Die neue Bibliothek

Die neue Bibliothek
Plan 1974
Idealplan
Eisbeil (Heimatstube Hehlen)

Ein Restbau der ehem. Mönchsklausur aus schlichtem lagerhaften Mischmauerwerk des ortstypischem Buntsandsteins mit Fachwerkaufsatz unter dem abgewalmten, mit Sandsteinplatten gedecktem Dachgeschoß wurde zwischen 1999 und 2001 unter Wahrung des äußeren Erscheinungsbildes saniert und zu einer neuen Klosterbibliothek ausgebaut. Die Arbeiten wurden 2004 abgeschlossen.

Erste bildliche Dokumentationen von 1729, 1744 und 1756 zeigen das Gebäude als südlichen Abschluss des nach 1569 als Klosterschule und Rektorhaus genutzten Konventsbaus „Slaphus“, allerdings bereits in stark ruinösem Zustand. Es scheint aber sicher, dass zumindest das Fundament und einige aufstrebende Mauerteile noch der Mönchszeit zuzurechnen sind. Ein halbes Gewände in der Nordwand neben dem neuen Zugang lässt auf eine Öffnung zum ehemaligen Kreuzgang schließen.

Mangels architektonischer Merkmale, Einrichtungsrelikte oder neuerer Grabungsaufschlüsse lassen sich Hinweise auf Alter und frühere Nutzungen des Gebäudes nur aus den leitbildlichen Vorgaben des sog. Idealplans der Zisterzienserklöster, der die zisterziensischen Baugewohnheiten aufzeigt, und den topographischen Gegebenheiten im südlichen Amelungsborner Klosterareal gewinnen. Danach sind hier (a) das Kalefaktorium (Wärmestube) oder (b) die Latrinen der Mönche zu vermuten. Für ein Kalefaktorium spricht die Lage  am Südstrang des Kreuzgangs zwischen dem Dormitorium und dem vermuteten Refektorium der Mönche, während die Latrinen in gradliniger Fortführung des Querschiffs der Kirche gewöhnlich den südlichen Abschluss des Dormitoriums bildeten. Zu berücksichtigen ist auch, dass der Wasserführung in Form eines Baches oder Schwemmkanals als Ver- und Entsorgungselement eine elementare Bedeutung zukam: Das Amelungsborner Wasser aus den Quellen des Voglers spülte nach Durchfließen der Verbrauchsstellen Küche, Brunnenhaus, Ställe usw. zuletzt die am fraglichen Ort zu suchenden Latrinen, bevor es in das angrenzende Hooptal abfloss.

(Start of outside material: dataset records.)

(* ===== verification/VenueErrors.v ===== *)
(** The venue's error seam ([src/src/error.rs]): the error every component returns,
    and its rendering on the three surfaces — the REST envelope and status, the
    WebSocket error, the FIX reject — with the redaction of internal causes and the
    masking of cancel failures. *)

From S2P Require Export Envelope Upstream.

(** [models.rs], and [Permission::grants] of [auth.rs]. *)
Inductive Permission := PermRead | PermTrade | PermAdmin.
#[export] Instance Permission_eq_dec : EqDecision Permission. Proof. solve_decision. Defined.

Definition grants (held required : Permission) : bool :=
  match held with
  | PermAdmin => true
  | PermTrade => match required with PermRead | PermTrade => true | PermAdmin => false end
  | PermRead => match required with PermRead => true | _ => false end
  end.

(** The derived [Debug] of a permission. *)
Definition permission_debug (p : Permission) : string :=
  match p with PermRead => "Read" | PermTrade => "Trade" | PermAdmin => "Admin" end.

Definition REST_ERROR_SCHEMA : string := "rest-error.v1".
Definition WS_ERROR_SCHEMA : string := "ws-error.v1".
Definition REDACTED_INTERNAL_MESSAGE : string := "internal error".
Definition CANCEL_REJECT_MASKED_REASON : string := "order not found or not cancellable".
Definition RATE_LIMIT_RETRY_AFTER_MS : Z := 60_000.

(** [Upstream] carries the text of the order book's error. *)
Inductive VenueError :=
  | VNotFound (detail : string)
  | VInvalidOrder (detail : string)
  | Unauthorized
  | Forbidden (permission : Permission)
  | InstrumentHalted (detail : string)
  | RateLimited
  | VOverflow
  | SequenceExhausted
  | JournalUnavailable
  | ShuttingDown
  | VUpstream (cause : string).

(** [Display] of a signed integer. *)
Definition dec_signed (z : Z) : string := if z <? 0 then "-" +:+ dec (- z) else dec z.

Definition from_money_error (e : MoneyError) : VenueError :=
  match e with
  | Overflow => VOverflow
  | NegativeCents cents =>
      VInvalidOrder ("negative money value " +:+ dec_signed cents +:+ " cents")
  end.

Definition venue_error_from_symbol (e : SymbolError) : VenueError :=
  VInvalidOrder (symbol_error_display e).

Definition http_status (e : VenueError) : Z :=
  match e with
  | VNotFound _ => 404
  | VInvalidOrder _ => 400
  | Unauthorized => 401
  | Forbidden _ => 403
  | InstrumentHalted _ => 409
  | RateLimited => 429
  | ShuttingDown => 503
  | VOverflow | SequenceExhausted | JournalUnavailable | VUpstream _ => 500
  end.

Definition machine_code (e : VenueError) : string :=
  match e with
  | VNotFound _ => "not_found"
  | VInvalidOrder _ => "invalid_order"
  | Unauthorized => "unauthorized"
  | Forbidden _ => "forbidden"
  | InstrumentHalted _ => "instrument_halted"
  | RateLimited => "throttled"
  | ShuttingDown => "unavailable"
  | VOverflow | SequenceExhausted | JournalUnavailable | VUpstream _ => "internal"
  end.

Definition redacted_message (e : VenueError) : string :=
  match e with
  | VNotFound detail => "not found: " +:+ detail
  | VInvalidOrder detail => "invalid order: " +:+ detail
  | Unauthorized => "unauthorized"
  | Forbidden permission => "missing permission " +:+ permission_debug permission
  | InstrumentHalted detail => "instrument not accepting orders: " +:+ detail
  | RateLimited => "rate limited"
  | ShuttingDown => "shutting down"
  | VOverflow | SequenceExhausted | JournalUnavailable | VUpstream _ =>
      REDACTED_INTERNAL_MESSAGE
  end.

Record ErrorEnvelope := { env_schema : string; env_code : string; env_message : string }.

Definition error_envelope (e : VenueError) : ErrorEnvelope :=
  {| env_schema := REST_ERROR_SCHEMA; env_code := machine_code e;
     env_message := redacted_message e |}.

(** The status, the body and the headers of the response. *)
Definition into_response (e : VenueError) : Z * ErrorEnvelope * list (string * string) :=
  (http_status e, error_envelope e,
   match e with
   | RateLimited => [("retry-after", "60"); ("x-ratelimit-remaining", "0")]
   | _ => []
   end).

Definition masked_cancel_reject (kind : RejectKind) (masked_reason : string) : VenueError :=
  match kind with
  | NotFound | NotOwner | NotResting => VNotFound masked_reason
  | InstrumentNotActive => InstrumentHalted masked_reason
  | InvalidOrder | NotFillable => VInvalidOrder masked_reason
  | Internal => JournalUnavailable
  end.

(** ** FIX *)

Inductive FixRejectContext := CtxNewOrder | CtxCancelReplace | CtxMarketData | CtxOther | CtxSession.
Inductive FixRejectKind :=
  | ExecutionReportRejected | OrderCancelRejected | MarketDataRequestRejected
  | BusinessMessageRejected | SessionRejected.
Inductive FixRejectReason :=
  | ReasonInvalid | ReasonNotFound | ReasonAuthorization | ReasonThrottle | ReasonInternal.
Record FixReject := {
  fr_kind : FixRejectKind; fr_reason : FixRejectReason; fr_text : option string }.

Definition for_context (c : FixRejectContext) : FixRejectKind :=
  match c with
  | CtxNewOrder => ExecutionReportRejected
  | CtxCancelReplace => OrderCancelRejected
  | CtxMarketData => MarketDataRequestRejected
  | CtxOther => BusinessMessageRejected
  | CtxSession => SessionRejected
  end.

Definition reject_msg_type (k : FixRejectKind) : string :=
  match k with
  | ExecutionReportRejected => "8" | OrderCancelRejected => "9"
  | MarketDataRequestRejected => "Y" | BusinessMessageRejected => "j" | SessionRejected => "3"
  end.

Definition reason_field_tag (k : FixRejectKind) : Z :=
  match k with
  | ExecutionReportRejected => 103 | OrderCancelRejected => 102
  | MarketDataRequestRejected => 281 | BusinessMessageRejected => 380 | SessionRejected => 373
  end.

Definition fix_reason (e : VenueError) : FixRejectReason :=
  match e with
  | VNotFound _ => ReasonNotFound
  | VInvalidOrder _ | InstrumentHalted _ => ReasonInvalid
  | Unauthorized | Forbidden _ => ReasonAuthorization
  | RateLimited | ShuttingDown => ReasonThrottle
  | VOverflow | SequenceExhausted | JournalUnavailable | VUpstream _ => ReasonInternal
  end.

Definition fix_reject (e : VenueError) (c : FixRejectContext) : FixReject :=
  {| fr_kind := for_context c; fr_reason := fix_reason e; fr_text := Some (redacted_message e) |}.

(** ** WebSocket *)

Inductive WsErrorCode :=
  | WcBadRequest | WcInvalidOrder | WcUnauthorized | WcForbidden | WcInstrumentHalted
  | WcThrottled | WcNotFound | WcBusy | WcUnavailable | WcInternal.
Inductive WsErrorCategory :=
  | WgDecode | WgValidation | WgAuthorization | WgThrottle | WgNotFound | WgBusy
  | WgUnavailable | WgInternal.
#[export] Instance WsErrorCode_eq_dec : EqDecision WsErrorCode. Proof. solve_decision. Defined.
#[export] Instance WsErrorCategory_eq_dec : EqDecision WsErrorCategory.
Proof. solve_decision. Defined.

Record WsError := {
  wse_schema : string;
  wse_code : WsErrorCode;
  wse_category : WsErrorCategory;
  wse_message : string;
  wse_request_id : option string;
  wse_retryable : bool;
  wse_retry_after_ms : option Z;
  wse_terminal : bool;
}.
#[export] Instance WsError_eq_dec : EqDecision WsError. Proof. solve_decision. Defined.

Definition ws_code_category (e : VenueError) : WsErrorCode * WsErrorCategory :=
  match e with
  | VNotFound _ => (WcNotFound, WgNotFound)
  | VInvalidOrder _ => (WcInvalidOrder, WgValidation)
  | Unauthorized => (WcUnauthorized, WgAuthorization)
  | Forbidden _ => (WcForbidden, WgAuthorization)
  | InstrumentHalted _ => (WcInstrumentHalted, WgValidation)
  | RateLimited => (WcThrottled, WgThrottle)
  | ShuttingDown => (WcUnavailable, WgUnavailable)
  | VOverflow | SequenceExhausted | JournalUnavailable | VUpstream _ => (WcInternal, WgInternal)
  end.

Definition ws_error (e : VenueError) (request_id : option string) : WsError :=
  let '(code, category) := ws_code_category e in
  let '(retryable, retry_after_ms, terminal) :=
    match e with
    | Unauthorized => (false, None, true)
    | RateLimited => (true, Some RATE_LIMIT_RETRY_AFTER_MS, false)
    | ShuttingDown => (true, None, false)
    | _ => (false, None, false)
    end in
  {| wse_schema := WS_ERROR_SCHEMA; wse_code := code; wse_category := category;
     wse_message := redacted_message e; wse_request_id := request_id;
     wse_retryable := retryable; wse_retry_after_ms := retry_after_ms;
     wse_terminal := terminal |}.

(** * Theorems *)

(** Everything a client can observe of an error, on every surface. *)
Definition observed (e : VenueError) (c : FixRejectContext) (request_id : option string) :=
  (into_response e, fix_reject e c, ws_error e request_id).

(** The faults of the venue itself. *)
Definition is_internal (e : VenueError) : bool :=
  match e with
  | VOverflow | SequenceExhausted | JournalUnavailable | VUpstream _ => true
  | _ => false
  end.

(** Clients cannot tell internal faults apart, nor probe for orders: any two internal
    errors, whatever their cause, look the same on the REST, FIX and WebSocket surfaces,
    and the REST status is 500 exactly for them; and the masked rejection of a cancel
    depends on neither the existence nor the owner of the order named. *)
Theorem errors_disclose_nothing :
  (∀ e1 e2 c id, is_internal e1 = true → is_internal e2 = true →
     observed e1 c id = observed e2 c id) ∧
  (∀ e, http_status e = 500 ↔ is_internal e = true) ∧
  (∀ k1 k2 reason c id,
     k1 ∈ [NotFound; NotOwner; NotResting] → k2 ∈ [NotFound; NotOwner; NotResting] →
     observed (masked_cancel_reject k1 reason) c id =
       observed (masked_cancel_reject k2 reason) c id).
Proof.
  split_and!.
  - intros e1 e2 c id H1 H2. by destruct e1, e2.
  - intros e. by destruct e.
  - intros k1 k2 reason c id H1 H2. rewrite !elem_of_cons, elem_of_nil in H1, H2.
    by destruct_or! H1; destruct_or! H2; subst.
Qed.
Fixpoint evict_leaves (x : MatchingExecutor) (cutoff : Z) (leaves : list Symbol)
    (evicted_ids : list OrderId) : MatchingExecutor * list OrderId :=
  match leaves with
  | [] => (x, evicted_ids)
  | symbol :: leaves =>
      match resolve_leaf_read x symbol with
      | None => evict_leaves x cutoff leaves evicted_ids
      | Some leaf =>
          let '(book, r) := evict_expired_orders (underlying_book x) leaf cutoff in
          let x := set_book x book in
          evict_leaves x cutoff leaves
            (match r with Ok ids => evicted_ids ++ ids | Err _ => evicted_ids end)
      end
  end.

Fixpoint evict_records (x : MatchingExecutor) (ids : list OrderId)
    (evicted : list VenueOrderId) : MatchingExecutor * list VenueOrderId :=
  match ids with
  | [] => (x, evicted)
  | engine_id :: ids =>
      match resting x !! engine_id with
      | None => evict_records x ids evicted
      | Some record =>
          evict_records (remove_resting x engine_id) ids
            (evicted ++ [rr_venue_order_id record])
      end
  end.

Definition execute_evict_expired (x : MatchingExecutor) (now_ms : EventTimestamp) :
    MatchingExecutor * VenueOutcome :=
  let leaves := distinct_symbols ∅ ((λ p, rr_symbol p.2) <$> map_to_list (resting x)) in
  let '(x, evicted_ids) := evict_leaves x now_ms leaves [] in
  let '(x, evicted) := evict_records x evicted_ids [] in
  (x, Evicted (sort_by_key String.leb id evicted)).

(** ** Dispatch *)

Definition apply_control (sink : option (list MarketMakerControlKnobs))
    (knobs : MarketMakerControlKnobs) : option (list MarketMakerControlKnobs) :=
  (λ log, log ++ [knobs]) <$> sink.

Definition execute_control (x : MatchingExecutor) (knobs : MarketMakerControlKnobs) :
    MatchingExecutor * VenueOutcome :=
  let x := set_mm_control x (apply_control (mm_control x) knobs) in
  let '(x, swept) :=
    if bool_decide (knob_enabled knobs = Some false)
    then sweep_matching x ScopeUnderlying (ByUser MARKET_MAKER_OWNER) None
    else (x, []) in
  (x, ControlApplied swept).

Definition execute (x : MatchingExecutor) (ctx : ExecutionContext) :
    MatchingExecutor * VenueOutcome :=
  match ctx_command ctx with
  | AddOrder symbol order_id account owner client_order_id side order_type limit_price
      quantity time_in_force _ =>
      add_with_idempotency x ctx symbol order_id account owner client_order_id side order_type
        limit_price quantity time_in_force
  | CancelOrder symbol order_id account => execute_cancel x symbol order_id account
  | Replace symbol order_id new_order_id account _ _ side limit_price quantity time_in_force _ =>
      execute_replace x ctx symbol order_id new_order_id account side limit_price quantity
        time_in_force
  | MarketMakerControl spread_multiplier size_scalar directional_skew enabled =>
      execute_control x
        {| knob_spread_multiplier := spread_multiplier; knob_size_scalar := size_scalar;
           knob_directional_skew := directional_skew; knob_enabled := enabled |}
  | Clock _ | SimStep _ _ _ _ _ => (x, ControlApplied [])
  | SetInstrumentStatus symbol status => execute_set_instrument_status x symbol status
  | MassCancel scope cancel_type account => execute_mass_cancel x scope cancel_type account
  | EvictExpiredOrders now_ms => execute_evict_expired x now_ms
  end.

(** ** Snapshot capture *)

Definition capture_resting (x : MatchingExecutor) (entry : OrderId * RestingRecord) :
    option RestingOrderCapture :=
  let '(engine_id, record) := entry in
  leaf ← resolve_leaf_read x (rr_symbol record);
  order ← get_order (underlying_book x) leaf engine_id;
  engine_seq ← order_id_as_u64 engine_id;
  price_cents ← narrow u64 (ov_price order);
  Some {| roc_symbol := rr_symbol record; roc_order_id := rr_venue_order_id record;
          roc_account := rr_account record; roc_owner := rr_owner record;
          roc_engine_seq := engine_seq; roc_side := ov_side order; roc_price := price_cents;
          roc_quantity := ov_visible_quantity order;
          roc_time_in_force := ov_time_in_force order |}.

(** The non-[Active] statuses of the leaves, by symbol. *)
Definition capture_leaf_status (x : MatchingExecutor) (leaf : Leaf) :
    option InstrumentStatusCapture :=
  let status := leaf_status (underlying_book x) leaf in
  if bool_decide (status = Active) then None
  else
    let symbol := leaf_symbol (underlying_book x) leaf in
    match parse_symbol symbol with
    | Err _ => None
    | Ok parsed => Some {| isc_symbol := to_symbol parsed; isc_status := status |}
    end.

Daraus ergibt sich, dass eine endgültige Klärung der Frage nach der ursprünglichen Zweckbestimmung des Gebäudes am Standort der neuen Klosterbibliothek nicht möglich ist.

Für die Zeit nach 1569, als der Konventsflügel zur Klosterschule mit Rektorwohnung umfunktioniert worden war, und insbesondere nach Errichtung des neuen Rektor- und Kantorhauses (Kantorey) setzte der bauliche Verfall des Kreuzgangs und der ihn östlich anliegenden Gebäudeteile bis zum endgültigen Abriss im 19. Jahr­hundert ein. Nur Reste blieben der Nutzung durch die Gutsöko­nomie erhalten. So hat sich bis heute im lokalen Sprachgebrauch die Bezeichnung „Eishaus“ für die neue Klosterbibliothek erhalten, denn hier wurde in neuerer Zeit nachweislich Natureis gelagert, das im Winter aus nahen Teichen beim Eisschneiden mit Beilen, später Sägen gewonnen wurde und das sich das Jahr über für die Kühlung von Milch und anderen Lebensmitteln verwenden ließ, bis im 20 Jahrhundert Kühlschränke in Gebrauch kamen.

Die Bestände der neuen Klosterbibliothek reichen bis ins 17. Jahrhundert zurück und enthalten z.Zt. mehr als 4.500 Bände zur evangelischen Theologie, zur Kirchen­- und Ordensgeschichte der Zisterzienser, dazu Gesangbücher mit Unterlagen zum neuen Kirchengesangbuch, Luthers gesammelte Werke und vieles mehr.

Bestände aus der Amelungsborner Mönchszeit und der Schule sind nicht mehr vorhanden.